> **Task goal**: Lines before the one containing "exists r e, EvCreate index r e ∈ evs." are not wanted. Transcribe that line and all after it exactly, to the end of the entries.
***** Listed entries
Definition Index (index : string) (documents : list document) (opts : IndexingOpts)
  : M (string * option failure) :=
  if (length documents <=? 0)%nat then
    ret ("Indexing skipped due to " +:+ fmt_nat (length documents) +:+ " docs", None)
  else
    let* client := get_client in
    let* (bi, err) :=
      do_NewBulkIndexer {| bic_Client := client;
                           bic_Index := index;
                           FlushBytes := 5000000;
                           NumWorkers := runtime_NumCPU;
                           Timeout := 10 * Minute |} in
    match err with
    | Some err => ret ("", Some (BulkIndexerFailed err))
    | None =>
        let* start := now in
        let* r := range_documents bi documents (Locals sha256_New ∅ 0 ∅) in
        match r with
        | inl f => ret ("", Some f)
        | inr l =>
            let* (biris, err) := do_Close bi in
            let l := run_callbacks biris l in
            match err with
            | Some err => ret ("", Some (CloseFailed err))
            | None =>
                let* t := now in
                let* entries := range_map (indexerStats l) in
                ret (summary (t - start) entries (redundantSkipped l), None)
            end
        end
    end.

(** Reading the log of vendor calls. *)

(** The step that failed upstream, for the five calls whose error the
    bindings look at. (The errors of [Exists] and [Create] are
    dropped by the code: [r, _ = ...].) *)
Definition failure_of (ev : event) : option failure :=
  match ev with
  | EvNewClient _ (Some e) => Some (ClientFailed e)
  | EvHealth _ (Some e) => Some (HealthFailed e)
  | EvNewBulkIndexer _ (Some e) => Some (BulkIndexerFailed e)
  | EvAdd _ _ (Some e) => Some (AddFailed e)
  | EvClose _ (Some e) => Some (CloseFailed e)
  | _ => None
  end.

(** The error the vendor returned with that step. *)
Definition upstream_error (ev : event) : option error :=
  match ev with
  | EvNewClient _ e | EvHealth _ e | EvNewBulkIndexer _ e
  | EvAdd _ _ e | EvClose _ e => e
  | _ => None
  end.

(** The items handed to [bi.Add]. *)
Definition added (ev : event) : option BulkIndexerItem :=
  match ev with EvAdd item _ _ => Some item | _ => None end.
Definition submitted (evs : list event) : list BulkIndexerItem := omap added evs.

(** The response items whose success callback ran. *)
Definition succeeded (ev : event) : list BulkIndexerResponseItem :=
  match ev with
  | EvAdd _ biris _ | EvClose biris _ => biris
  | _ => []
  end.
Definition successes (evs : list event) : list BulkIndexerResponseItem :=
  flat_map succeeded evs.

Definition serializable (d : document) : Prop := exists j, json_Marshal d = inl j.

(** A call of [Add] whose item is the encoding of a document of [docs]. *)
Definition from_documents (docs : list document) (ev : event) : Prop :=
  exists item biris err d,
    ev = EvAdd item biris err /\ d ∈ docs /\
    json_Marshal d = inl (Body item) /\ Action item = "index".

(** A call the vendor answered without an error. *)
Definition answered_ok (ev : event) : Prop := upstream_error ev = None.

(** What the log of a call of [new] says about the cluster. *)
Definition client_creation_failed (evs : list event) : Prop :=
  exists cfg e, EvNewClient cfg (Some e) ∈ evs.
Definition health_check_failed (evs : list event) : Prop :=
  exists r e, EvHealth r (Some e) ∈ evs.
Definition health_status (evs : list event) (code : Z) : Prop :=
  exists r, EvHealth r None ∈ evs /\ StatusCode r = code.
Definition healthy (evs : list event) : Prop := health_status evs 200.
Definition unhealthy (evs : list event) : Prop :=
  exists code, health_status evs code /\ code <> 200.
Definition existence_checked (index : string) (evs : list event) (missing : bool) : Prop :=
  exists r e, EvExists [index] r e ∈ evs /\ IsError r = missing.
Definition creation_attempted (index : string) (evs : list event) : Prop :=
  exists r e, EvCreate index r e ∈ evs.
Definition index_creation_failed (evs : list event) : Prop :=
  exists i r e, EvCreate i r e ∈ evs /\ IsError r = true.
**********
> **Worked solution**:
  exists r e, EvCreate index r e ∈ evs.
Definition index_creation_failed (evs : list event) : Prop :=
  exists i r e, EvCreate i r e ∈ evs /\ IsError r = true.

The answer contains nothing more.